Every business idea, no matter how big or small, starts somewhere. Whether it came from a random daydream or a well thought out business plan, your idea was fueled by something you thought the world needed.
Perhaps you had another job or responsibility you were attending to at the time, and you weren’t able to devote all your time and resources to your new idea. Instead, you kept it as a side project which turned in to a fun little hobby.
While keeping your main job and running a hobby business can be fun and energizing (after all, you’re running your own business now!), there are certain tax implications that must be taken into consideration when your business idea is just a hobby.
Your tax liability will be affected depending upon whether your work is classified as an actual business or as a hobby. Here are nine factors from the IRS regulations used to determine if an activity is a business or a hobby:
- Do you conduct the activity in a businesslike manner? This includes keeping accurate books and records and pursuing operating methods and business techniques with the motive of turning a profit.
- Do you have expertise in the business?
- Do you devote much time and effort in carrying on the activity?
- Are the assets of the activity expected to appreciate in value?
- Have you had success in starting a new business or converting an unprofitable business into a profitable one?
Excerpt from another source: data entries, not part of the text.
(** The white pixels of the icon: the outline and the three guide
    lines, each as wide as [line_width] says. *)
Lemma white_pixels size x y :
  0 < size → size <= INT_MAX → 0 <= x < size → 0 <= y < size →
  let w := Z.max 2 (size / 32) in
  let p := padding size in
  Imaging.pixel_at (create_icon size) x y = Some white
  ↔ outline_band p (size - p) w x y
    ∨ (line_start_x size <= x <= line_end_x size ∧ stroke_rows (line1_y size) w y)
    ∨ (line_start_x size <= x <= line_end_x size ∧ stroke_rows (line2_y size) w y)
    ∨ (line_start_x size <= x <= line_end_x size - inner_part size 2
       ∧ stroke_rows (line3_y size) w y).
Proof.
  intros Hs Hmax Hx Hy w p.
  rewrite white_iff_under_stroke by done.
  destruct (stroke_coordinates_ordered size Hs Hmax) as (Hp0 & Hp & Hone & Hord).
  fold p in Hp0, Hp, Hone.
  assert (w ≠ 0) as Hw by (unfold w; lia).
  assert (under_stroke size x y = true
          ↔ touches (rectangle (p, p, size - p, size - p) None (Some white) w) x y = true
            ∨ touches (line ((line_start_x size, line1_y size),
                             (line_end_x size, line1_y size)) white w) x y = true
            ∨ touches (line ((line_start_x size, line2_y size),
                             (line_end_x size, line2_y size)) white w) x y = true
            ∨ touches (line ((line_start_x size, line3_y size),
                             (line_end_x size - inner_part size 2, line3_y size))
                         white w) x y = true) as ->.
  { unfold under_stroke, stroke_calls. cbn [existsb].
    rewrite orb_false_r, !orb_true_iff. reflexivity. }
  rewrite (touches_outline_iff p (size - p)) by lia.
  destruct (decide (size = 1)) as [->|Hbig].
  - (* one pixel, under the outline *)
    assert (outline_band p (1 - p) w x y) as Hin by (unfold outline_band; lia).
    split; intros _; by left.
  - destruct Hord as [H12 H3]; [lia|].
    rewrite !touches_hline_iff by done. reflexivity.
Qed.


Lemma stroke_coordinates_128 :
  padding 128 = 19 ∧ line_start_x 128 = 37 ∧ line_end_x 128 = 91
  ∧ inner_part 128 2 = 18
  ∧ line1_y 128 = 46 ∧ line2_y 128 = 64 ∧ line3_y 128 = 81.
Proof. vm_compute. by repeat split. Qed.

Lemma stroke_coordinates_16 :
  padding 16 = 2 ∧ line_start_x 16 = 4 ∧ line_end_x 16 = 11
  ∧ inner_part 16 2 = 2
  ∧ line1_y 16 = 5 ∧ line2_y 16 = 8 ∧ line3_y 16 = 10.
Proof. vm_compute. by repeat split. Qed.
- Is the history of income or losses from the activity indicative to a profit motive? If you have continued losses, this may suggest that the activity is a hobby. There is a safe-harbor rule that states if you generate a profit in three out of five years, your activity is deemed a trade or business. For horse racing, breeding, training or showing the test is two out of the last seven years. The IRS can still disagree, but the burden of proof to show the activity is a hobby versus a trade or business has now shifted from you to them.
- What is the amount of profits in relations to losses? An occasional small profit in an activity which generates large losses or from an activity in which a large investment has been made would not necessarily translate into a profit motive.
- Do you have substantial income or capital from other sources? If so, losses from the activity may generate tax benefits by offsetting income from other sources, which is generally not looked kindly upon by the IRS.
- Does the activity present personal pleasure or recreation? The IRS is more likely to attack an activity that has recreational elements such as racing, horse or dog training or showing, or even weekend farming, rather than tax preparation services (although we think this is kind of fun!).
So what does this mean for you? Any form and amount of income, no matter where it is coming from, is taxable and should be reported. However, hobby activities are reported differently than trade or business activities and have certain limitations. On a positive note, hobby activities are not subject to self-employment tax. However, expenses related to hobby activities are only deductible as itemized deductions subject to 2% of adjusted gross income. Taxpayers who utilize the standard deduction do not receive any benefit from these expenses and those with higher income will also be limited. Additionally, retirement plan contributions, self-employed health insurance and an array of other deductions cannot be used to offset hobby income.
The moral of the story…
The IRS needs to know about any money you’re bringing in, whether it’s from your daily job, or the hobby app building company you run from your garage. If your business is just a hobby, remember you still need to report it and planning can go a long way in terms of tax benefits and pitfalls.